Exercise goal>
Beginning with the line that holds "at_cusec : Z;" in the data below, give again every line through the one that holds "Record krb5_pa_data := PaData", exactly as written.

Information provided>
*** Begin section ***

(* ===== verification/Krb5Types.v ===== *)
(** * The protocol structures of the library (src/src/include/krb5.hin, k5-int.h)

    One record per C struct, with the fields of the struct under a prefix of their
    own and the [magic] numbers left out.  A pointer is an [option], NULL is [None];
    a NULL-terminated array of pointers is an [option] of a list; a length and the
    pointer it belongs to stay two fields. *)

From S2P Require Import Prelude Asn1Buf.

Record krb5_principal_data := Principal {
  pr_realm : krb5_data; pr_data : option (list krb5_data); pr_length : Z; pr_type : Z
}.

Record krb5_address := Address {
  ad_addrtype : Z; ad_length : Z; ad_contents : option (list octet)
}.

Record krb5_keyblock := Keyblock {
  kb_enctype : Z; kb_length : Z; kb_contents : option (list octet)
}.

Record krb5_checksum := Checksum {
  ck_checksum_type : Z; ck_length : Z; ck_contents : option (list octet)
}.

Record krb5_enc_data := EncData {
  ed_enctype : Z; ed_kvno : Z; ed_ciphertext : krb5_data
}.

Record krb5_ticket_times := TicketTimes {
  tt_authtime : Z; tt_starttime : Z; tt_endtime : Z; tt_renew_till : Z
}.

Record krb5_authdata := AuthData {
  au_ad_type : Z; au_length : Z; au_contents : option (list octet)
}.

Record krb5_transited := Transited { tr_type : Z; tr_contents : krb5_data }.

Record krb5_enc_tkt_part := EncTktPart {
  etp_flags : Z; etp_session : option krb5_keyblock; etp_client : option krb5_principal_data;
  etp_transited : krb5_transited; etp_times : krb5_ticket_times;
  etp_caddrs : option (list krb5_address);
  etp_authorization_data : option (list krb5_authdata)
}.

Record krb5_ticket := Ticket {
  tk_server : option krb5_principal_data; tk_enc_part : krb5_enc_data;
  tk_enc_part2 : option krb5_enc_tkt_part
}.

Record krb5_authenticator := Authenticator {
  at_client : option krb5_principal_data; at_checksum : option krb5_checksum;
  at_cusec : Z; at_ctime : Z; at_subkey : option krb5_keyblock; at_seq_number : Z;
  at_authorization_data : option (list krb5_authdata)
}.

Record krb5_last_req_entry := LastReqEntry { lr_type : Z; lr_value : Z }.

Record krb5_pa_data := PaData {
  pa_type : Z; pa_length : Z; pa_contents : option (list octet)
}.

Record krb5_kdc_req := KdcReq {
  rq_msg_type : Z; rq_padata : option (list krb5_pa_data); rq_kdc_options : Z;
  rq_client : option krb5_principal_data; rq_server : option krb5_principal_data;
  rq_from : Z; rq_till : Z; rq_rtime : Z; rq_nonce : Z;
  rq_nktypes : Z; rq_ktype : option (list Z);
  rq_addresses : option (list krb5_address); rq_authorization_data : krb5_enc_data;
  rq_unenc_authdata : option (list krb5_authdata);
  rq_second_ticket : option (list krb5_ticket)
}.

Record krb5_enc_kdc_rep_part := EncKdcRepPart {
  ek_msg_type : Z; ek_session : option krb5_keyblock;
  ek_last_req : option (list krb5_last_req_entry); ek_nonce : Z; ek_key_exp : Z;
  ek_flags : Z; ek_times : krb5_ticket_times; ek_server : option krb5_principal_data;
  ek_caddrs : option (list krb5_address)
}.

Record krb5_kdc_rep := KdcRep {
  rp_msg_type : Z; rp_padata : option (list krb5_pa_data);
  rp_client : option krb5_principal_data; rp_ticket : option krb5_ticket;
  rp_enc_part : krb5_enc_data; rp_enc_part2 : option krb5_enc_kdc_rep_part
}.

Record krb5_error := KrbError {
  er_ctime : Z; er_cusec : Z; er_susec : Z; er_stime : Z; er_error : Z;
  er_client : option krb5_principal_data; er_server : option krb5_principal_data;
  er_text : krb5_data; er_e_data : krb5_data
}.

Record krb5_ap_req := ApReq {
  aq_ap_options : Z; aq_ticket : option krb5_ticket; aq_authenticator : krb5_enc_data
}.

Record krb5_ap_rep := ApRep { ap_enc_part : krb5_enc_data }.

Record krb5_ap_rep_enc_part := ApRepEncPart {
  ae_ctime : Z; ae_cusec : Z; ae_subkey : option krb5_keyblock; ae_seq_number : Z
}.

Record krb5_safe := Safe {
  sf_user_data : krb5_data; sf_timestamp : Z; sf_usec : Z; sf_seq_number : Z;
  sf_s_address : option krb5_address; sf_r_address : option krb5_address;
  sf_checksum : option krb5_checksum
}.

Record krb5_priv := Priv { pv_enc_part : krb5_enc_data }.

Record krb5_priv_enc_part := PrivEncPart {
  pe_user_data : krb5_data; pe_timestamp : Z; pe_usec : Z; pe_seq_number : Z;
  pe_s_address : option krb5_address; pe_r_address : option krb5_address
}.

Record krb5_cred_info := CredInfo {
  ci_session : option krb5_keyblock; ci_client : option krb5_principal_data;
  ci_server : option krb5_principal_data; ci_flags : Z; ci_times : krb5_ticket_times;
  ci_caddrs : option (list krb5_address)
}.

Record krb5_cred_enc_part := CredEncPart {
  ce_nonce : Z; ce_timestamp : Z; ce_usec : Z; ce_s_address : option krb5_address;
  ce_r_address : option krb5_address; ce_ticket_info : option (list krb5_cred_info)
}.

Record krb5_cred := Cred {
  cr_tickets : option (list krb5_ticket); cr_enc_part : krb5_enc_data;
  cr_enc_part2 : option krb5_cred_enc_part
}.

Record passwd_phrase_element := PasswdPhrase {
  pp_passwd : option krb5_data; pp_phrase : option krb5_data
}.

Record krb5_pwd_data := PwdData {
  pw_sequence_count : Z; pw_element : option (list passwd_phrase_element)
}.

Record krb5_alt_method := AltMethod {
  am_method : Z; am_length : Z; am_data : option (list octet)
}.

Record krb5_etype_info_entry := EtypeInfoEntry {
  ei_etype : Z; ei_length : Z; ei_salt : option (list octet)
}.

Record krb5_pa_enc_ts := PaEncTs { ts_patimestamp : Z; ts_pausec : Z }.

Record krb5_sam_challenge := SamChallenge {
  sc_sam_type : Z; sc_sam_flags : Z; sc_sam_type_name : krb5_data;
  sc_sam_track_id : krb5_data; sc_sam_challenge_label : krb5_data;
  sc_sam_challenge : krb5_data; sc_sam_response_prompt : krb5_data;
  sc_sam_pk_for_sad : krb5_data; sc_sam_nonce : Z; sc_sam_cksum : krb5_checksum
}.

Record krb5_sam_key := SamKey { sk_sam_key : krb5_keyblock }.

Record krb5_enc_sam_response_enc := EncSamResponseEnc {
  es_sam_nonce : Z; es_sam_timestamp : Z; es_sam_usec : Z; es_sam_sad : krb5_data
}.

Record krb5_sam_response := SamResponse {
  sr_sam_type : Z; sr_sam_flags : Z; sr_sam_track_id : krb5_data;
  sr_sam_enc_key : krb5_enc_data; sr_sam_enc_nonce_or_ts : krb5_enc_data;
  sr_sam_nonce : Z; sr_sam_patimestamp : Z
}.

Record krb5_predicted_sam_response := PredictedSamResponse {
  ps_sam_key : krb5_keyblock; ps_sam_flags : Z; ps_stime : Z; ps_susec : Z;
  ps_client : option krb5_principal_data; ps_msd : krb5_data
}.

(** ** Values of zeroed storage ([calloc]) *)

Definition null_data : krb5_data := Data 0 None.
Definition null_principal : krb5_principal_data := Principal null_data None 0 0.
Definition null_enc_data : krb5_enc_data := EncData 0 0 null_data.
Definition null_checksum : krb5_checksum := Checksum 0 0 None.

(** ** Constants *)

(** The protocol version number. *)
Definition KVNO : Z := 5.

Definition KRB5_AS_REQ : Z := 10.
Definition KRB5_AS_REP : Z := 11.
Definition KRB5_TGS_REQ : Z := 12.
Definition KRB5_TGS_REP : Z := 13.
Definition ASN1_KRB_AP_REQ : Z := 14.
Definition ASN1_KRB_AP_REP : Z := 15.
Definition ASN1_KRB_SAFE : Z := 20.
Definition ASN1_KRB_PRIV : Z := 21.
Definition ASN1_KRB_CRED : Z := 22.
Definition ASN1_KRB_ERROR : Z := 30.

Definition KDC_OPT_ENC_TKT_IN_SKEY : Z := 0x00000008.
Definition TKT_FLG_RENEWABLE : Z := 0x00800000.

*** End section ***

Solution for this exercise>
  at_cusec : Z; at_ctime : Z; at_subkey : option krb5_keyblock; at_seq_number : Z;
  at_authorization_data : option (list krb5_authdata)
}.

Record krb5_last_req_entry := LastReqEntry { lr_type : Z; lr_value : Z }.

Record krb5_pa_data := PaData {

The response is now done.